*** Opening of Available records ***
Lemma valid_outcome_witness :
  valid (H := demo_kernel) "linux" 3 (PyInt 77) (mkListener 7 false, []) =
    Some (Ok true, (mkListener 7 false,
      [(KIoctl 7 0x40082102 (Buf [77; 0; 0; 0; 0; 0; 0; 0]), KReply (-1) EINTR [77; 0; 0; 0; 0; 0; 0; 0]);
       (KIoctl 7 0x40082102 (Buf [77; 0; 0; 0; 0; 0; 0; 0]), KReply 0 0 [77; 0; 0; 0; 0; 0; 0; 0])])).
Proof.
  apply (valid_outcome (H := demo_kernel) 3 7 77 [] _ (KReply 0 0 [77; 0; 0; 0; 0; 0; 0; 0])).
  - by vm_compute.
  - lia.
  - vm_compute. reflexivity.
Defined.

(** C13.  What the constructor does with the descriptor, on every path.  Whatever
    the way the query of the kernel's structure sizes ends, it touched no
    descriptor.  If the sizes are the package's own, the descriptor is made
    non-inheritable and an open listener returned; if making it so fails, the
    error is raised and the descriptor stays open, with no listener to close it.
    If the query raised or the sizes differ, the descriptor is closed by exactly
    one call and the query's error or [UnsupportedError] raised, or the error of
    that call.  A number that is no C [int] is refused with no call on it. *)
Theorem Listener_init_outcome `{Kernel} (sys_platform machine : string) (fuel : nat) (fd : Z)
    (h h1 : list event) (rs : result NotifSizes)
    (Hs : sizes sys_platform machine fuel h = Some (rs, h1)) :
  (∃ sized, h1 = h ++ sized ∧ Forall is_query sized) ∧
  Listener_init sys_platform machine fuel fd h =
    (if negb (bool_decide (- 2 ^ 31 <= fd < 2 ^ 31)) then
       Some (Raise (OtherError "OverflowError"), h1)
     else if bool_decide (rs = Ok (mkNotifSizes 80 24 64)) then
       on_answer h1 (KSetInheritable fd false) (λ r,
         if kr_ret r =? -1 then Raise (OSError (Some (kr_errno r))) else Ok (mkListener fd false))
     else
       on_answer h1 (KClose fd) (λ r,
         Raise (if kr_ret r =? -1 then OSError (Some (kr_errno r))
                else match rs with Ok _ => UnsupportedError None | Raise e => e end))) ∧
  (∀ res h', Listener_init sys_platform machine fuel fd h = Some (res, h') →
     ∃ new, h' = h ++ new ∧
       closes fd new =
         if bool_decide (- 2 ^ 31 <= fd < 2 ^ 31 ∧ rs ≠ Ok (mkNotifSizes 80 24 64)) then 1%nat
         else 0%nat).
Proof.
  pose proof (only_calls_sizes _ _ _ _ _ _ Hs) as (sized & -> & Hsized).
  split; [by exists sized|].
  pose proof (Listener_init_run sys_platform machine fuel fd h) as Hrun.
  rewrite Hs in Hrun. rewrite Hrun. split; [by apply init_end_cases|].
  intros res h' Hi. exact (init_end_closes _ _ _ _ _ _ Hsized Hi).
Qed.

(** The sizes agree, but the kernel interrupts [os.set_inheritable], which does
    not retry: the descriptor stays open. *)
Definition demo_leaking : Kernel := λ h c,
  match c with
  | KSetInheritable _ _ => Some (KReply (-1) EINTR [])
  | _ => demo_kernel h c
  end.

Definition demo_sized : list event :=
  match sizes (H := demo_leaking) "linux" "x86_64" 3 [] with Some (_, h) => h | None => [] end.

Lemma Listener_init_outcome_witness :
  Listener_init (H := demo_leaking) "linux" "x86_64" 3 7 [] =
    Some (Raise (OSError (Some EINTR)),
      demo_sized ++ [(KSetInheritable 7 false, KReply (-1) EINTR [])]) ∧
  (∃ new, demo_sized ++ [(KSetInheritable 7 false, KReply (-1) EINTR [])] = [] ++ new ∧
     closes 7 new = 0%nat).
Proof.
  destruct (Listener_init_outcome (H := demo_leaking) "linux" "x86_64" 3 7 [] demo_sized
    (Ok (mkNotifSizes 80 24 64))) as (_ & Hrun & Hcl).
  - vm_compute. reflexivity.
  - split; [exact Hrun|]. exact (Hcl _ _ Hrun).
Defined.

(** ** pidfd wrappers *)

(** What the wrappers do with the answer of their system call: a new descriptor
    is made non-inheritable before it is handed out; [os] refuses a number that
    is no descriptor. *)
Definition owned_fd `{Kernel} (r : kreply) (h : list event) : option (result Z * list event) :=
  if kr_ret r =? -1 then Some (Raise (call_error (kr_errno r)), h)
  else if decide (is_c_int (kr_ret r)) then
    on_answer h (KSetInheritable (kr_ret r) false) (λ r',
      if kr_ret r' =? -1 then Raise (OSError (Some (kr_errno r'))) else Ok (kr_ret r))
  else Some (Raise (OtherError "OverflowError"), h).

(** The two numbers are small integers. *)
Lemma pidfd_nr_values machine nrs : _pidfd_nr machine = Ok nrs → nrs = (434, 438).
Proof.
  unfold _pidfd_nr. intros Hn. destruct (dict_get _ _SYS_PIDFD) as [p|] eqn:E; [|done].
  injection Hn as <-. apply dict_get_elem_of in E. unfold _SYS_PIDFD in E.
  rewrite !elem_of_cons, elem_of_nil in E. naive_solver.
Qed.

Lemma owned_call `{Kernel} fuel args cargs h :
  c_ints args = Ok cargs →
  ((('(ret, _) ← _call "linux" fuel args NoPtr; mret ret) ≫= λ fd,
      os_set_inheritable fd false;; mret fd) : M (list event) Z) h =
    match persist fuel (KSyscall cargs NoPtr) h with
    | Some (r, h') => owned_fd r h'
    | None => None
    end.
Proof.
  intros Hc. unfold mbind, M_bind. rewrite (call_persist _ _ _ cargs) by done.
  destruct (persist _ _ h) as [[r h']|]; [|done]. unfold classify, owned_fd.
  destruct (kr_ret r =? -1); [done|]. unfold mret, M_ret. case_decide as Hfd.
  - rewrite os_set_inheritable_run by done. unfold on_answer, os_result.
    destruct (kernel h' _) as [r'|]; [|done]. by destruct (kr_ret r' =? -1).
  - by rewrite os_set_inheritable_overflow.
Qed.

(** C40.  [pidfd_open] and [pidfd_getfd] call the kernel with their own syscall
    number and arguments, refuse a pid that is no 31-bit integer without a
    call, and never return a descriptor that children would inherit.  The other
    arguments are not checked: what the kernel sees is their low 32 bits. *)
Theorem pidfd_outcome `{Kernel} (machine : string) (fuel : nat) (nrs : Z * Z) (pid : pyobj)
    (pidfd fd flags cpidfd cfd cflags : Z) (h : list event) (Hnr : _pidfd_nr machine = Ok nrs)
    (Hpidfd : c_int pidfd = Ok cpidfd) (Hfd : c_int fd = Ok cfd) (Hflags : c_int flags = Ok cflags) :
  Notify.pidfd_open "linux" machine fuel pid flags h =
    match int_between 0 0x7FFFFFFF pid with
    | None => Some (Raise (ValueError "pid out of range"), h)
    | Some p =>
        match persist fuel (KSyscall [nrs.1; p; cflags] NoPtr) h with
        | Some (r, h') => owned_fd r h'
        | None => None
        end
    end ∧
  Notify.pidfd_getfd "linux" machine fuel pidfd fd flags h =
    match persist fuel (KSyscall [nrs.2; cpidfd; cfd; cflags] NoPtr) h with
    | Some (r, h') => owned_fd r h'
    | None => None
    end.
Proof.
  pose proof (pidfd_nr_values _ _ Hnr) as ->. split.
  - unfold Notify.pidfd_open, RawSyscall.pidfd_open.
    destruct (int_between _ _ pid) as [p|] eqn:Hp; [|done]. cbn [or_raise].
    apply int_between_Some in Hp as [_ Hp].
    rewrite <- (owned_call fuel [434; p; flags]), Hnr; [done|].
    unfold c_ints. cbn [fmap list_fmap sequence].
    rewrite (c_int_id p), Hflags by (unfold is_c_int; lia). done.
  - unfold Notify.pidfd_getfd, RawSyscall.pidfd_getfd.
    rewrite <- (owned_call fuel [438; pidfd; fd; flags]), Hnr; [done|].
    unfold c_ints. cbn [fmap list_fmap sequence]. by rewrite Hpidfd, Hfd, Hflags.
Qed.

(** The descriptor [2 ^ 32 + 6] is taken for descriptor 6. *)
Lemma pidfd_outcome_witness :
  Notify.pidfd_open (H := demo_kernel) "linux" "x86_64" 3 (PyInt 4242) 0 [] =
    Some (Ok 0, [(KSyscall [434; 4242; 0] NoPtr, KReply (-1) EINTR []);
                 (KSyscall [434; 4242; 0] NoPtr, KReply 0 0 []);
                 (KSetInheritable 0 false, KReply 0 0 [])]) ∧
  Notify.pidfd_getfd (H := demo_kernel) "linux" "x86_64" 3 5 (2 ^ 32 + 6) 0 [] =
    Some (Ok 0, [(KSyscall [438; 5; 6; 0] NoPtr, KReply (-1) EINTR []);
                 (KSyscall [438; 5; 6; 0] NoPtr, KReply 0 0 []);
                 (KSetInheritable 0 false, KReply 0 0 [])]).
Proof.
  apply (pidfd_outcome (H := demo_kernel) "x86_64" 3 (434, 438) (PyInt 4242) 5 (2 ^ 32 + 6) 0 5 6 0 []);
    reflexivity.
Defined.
*** Close of Available records ***
**Exercise prompt**.
Answer with a single number: how many lines above hold the word "RawSyscall"?

**Completed task**.
2